**ASSIGNMENT:**
Copying exactly, give the lines in the material below from the one with "(what : string)" to the one with "(** [o[k1][k2]...[kn]]. *)", ends included, and nothing besides.

**RAW DATA:**
════

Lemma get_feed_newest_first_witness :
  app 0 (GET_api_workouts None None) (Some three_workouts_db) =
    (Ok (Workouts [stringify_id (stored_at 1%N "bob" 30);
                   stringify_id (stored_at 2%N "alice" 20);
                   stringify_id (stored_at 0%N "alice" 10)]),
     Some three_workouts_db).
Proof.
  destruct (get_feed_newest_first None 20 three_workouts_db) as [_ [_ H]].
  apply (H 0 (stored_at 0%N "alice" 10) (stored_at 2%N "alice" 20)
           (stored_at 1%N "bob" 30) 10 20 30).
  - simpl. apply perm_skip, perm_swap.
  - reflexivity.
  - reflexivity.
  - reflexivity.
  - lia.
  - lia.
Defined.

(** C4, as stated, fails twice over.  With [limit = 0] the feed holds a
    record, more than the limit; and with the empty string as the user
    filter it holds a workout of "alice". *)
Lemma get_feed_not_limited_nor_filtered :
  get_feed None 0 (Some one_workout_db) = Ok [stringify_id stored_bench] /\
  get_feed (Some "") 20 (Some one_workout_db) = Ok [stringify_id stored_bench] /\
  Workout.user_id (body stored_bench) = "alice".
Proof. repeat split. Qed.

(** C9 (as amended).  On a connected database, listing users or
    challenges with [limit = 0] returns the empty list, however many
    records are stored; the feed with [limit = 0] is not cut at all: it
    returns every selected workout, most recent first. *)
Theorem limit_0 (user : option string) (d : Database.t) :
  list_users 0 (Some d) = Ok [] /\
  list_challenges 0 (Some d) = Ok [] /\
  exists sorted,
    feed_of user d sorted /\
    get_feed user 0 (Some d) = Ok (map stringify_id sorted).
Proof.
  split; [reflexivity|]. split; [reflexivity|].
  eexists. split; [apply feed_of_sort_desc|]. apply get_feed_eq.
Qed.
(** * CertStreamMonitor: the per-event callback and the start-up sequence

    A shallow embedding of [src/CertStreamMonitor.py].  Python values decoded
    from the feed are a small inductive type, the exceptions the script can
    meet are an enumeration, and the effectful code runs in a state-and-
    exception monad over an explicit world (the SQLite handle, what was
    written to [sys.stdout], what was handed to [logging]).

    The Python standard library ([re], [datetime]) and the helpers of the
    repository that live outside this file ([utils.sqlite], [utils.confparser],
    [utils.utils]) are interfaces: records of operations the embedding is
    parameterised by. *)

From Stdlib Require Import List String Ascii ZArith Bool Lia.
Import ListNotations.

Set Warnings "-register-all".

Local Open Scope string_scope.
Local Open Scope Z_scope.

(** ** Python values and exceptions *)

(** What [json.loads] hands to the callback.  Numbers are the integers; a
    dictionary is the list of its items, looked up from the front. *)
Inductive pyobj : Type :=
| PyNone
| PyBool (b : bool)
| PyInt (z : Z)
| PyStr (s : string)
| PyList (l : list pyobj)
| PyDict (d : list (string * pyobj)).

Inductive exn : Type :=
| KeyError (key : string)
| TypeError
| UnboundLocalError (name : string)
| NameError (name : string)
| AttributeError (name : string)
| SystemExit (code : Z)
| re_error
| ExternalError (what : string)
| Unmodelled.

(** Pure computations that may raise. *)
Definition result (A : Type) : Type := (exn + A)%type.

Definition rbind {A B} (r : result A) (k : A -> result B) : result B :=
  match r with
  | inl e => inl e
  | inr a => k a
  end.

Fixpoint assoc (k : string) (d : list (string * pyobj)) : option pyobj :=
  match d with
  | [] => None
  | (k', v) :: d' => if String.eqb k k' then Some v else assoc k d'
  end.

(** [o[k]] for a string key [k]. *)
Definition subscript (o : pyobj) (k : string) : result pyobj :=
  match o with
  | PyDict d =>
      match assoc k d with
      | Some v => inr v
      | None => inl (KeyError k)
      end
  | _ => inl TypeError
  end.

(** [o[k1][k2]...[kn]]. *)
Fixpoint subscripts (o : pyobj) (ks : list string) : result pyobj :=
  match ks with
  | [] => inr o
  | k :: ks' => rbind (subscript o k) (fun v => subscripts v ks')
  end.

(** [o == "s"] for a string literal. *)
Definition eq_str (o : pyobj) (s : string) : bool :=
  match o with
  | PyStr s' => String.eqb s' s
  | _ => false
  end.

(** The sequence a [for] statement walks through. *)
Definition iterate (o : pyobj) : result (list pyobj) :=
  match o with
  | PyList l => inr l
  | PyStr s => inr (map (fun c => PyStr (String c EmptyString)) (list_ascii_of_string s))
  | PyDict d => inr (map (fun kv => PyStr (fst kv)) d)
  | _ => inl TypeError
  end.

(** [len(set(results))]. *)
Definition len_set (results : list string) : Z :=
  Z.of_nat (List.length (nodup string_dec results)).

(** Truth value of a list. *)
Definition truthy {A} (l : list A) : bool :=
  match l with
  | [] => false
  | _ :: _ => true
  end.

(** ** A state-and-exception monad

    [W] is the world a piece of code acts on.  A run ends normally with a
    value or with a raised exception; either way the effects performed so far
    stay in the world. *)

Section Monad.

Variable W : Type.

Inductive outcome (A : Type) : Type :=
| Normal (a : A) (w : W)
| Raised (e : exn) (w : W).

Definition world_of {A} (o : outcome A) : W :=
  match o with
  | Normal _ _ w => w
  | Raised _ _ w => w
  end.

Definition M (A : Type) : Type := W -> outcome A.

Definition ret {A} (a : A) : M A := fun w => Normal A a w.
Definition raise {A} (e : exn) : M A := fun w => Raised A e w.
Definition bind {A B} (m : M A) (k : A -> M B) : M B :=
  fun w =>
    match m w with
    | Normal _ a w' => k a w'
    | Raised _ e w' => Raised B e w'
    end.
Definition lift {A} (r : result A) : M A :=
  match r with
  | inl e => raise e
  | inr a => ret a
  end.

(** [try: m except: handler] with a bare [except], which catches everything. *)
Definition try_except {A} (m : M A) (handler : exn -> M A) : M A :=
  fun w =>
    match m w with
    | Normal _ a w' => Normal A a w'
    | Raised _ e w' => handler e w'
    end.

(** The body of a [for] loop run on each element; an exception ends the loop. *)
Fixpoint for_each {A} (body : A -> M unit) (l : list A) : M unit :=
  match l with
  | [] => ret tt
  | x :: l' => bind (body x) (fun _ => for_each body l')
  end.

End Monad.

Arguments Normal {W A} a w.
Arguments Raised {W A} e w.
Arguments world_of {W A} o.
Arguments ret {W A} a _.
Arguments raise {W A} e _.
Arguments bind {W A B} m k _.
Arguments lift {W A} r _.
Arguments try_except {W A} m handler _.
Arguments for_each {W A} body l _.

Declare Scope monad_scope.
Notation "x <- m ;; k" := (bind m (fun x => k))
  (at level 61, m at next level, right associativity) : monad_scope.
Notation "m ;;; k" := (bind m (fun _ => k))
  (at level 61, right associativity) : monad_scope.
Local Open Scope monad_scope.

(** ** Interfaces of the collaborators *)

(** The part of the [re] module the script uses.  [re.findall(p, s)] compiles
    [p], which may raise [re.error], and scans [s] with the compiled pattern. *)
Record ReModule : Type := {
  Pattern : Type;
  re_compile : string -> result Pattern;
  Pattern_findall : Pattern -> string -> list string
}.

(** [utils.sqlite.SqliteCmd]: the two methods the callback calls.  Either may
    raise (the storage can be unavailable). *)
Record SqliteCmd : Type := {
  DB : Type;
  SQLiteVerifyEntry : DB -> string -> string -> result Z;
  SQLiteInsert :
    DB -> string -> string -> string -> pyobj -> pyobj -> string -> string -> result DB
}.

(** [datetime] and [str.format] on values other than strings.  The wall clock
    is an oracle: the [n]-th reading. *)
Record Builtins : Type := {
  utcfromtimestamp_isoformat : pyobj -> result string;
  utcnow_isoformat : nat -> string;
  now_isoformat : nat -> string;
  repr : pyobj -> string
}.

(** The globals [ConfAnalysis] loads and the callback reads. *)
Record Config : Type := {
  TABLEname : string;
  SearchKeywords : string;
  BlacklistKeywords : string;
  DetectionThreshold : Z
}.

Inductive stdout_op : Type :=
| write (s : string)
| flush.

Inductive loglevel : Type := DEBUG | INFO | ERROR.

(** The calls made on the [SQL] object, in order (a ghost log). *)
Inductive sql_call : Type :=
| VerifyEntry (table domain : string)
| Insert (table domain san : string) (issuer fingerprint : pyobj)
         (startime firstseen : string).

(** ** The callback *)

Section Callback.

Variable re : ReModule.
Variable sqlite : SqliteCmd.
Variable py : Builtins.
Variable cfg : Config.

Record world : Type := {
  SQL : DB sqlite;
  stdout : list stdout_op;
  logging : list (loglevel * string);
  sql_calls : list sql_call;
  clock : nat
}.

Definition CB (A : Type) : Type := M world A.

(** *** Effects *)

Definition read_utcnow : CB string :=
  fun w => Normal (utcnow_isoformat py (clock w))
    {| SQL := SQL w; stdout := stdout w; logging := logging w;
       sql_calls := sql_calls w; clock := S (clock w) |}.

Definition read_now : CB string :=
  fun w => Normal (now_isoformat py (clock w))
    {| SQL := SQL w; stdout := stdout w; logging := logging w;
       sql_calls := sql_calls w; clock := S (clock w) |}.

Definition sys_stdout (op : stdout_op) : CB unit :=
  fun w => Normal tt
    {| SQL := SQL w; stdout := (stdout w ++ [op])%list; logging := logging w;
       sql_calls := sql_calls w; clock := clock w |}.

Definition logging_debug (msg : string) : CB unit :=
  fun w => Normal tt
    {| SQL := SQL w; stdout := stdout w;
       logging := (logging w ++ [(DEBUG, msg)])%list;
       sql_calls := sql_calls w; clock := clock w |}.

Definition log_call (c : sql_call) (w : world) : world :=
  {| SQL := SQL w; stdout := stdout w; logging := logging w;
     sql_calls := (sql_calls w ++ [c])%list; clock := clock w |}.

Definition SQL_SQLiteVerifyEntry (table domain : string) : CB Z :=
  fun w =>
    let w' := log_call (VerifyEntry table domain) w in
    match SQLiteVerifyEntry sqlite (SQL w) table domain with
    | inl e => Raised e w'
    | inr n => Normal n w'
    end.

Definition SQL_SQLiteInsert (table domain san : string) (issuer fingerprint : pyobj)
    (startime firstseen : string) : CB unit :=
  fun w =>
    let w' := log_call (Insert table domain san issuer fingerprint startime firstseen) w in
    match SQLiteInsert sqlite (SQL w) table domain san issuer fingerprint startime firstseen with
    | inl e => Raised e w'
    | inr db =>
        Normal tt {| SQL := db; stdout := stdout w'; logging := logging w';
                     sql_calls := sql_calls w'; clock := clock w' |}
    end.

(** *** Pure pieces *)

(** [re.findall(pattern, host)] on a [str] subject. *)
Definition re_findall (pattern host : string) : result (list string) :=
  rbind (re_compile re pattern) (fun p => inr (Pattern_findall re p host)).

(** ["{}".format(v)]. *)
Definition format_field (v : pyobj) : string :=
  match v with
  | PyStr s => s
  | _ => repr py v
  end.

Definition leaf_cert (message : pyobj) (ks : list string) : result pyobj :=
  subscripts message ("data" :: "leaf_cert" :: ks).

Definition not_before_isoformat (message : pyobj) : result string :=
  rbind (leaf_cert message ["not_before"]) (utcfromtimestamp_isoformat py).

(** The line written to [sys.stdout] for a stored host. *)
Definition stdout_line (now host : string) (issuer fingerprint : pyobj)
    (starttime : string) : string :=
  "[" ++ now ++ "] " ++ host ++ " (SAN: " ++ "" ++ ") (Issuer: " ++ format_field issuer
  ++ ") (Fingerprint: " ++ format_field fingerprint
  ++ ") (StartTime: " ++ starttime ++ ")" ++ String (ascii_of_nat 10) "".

════

**TASK OUTPUT:**
| ExternalError (what : string)
| Unmodelled.

(** Pure computations that may raise. *)
Definition result (A : Type) : Type := (exn + A)%type.

Definition rbind {A B} (r : result A) (k : A -> result B) : result B :=
  match r with
  | inl e => inl e
  | inr a => k a
  end.

Fixpoint assoc (k : string) (d : list (string * pyobj)) : option pyobj :=
  match d with
  | [] => None
  | (k', v) :: d' => if String.eqb k k' then Some v else assoc k d'
  end.

(** [o[k]] for a string key [k]. *)
Definition subscript (o : pyobj) (k : string) : result pyobj :=
  match o with
  | PyDict d =>
      match assoc k d with
      | Some v => inr v
      | None => inl (KeyError k)
      end
  | _ => inl TypeError
  end.

(** [o[k1][k2]...[kn]]. *)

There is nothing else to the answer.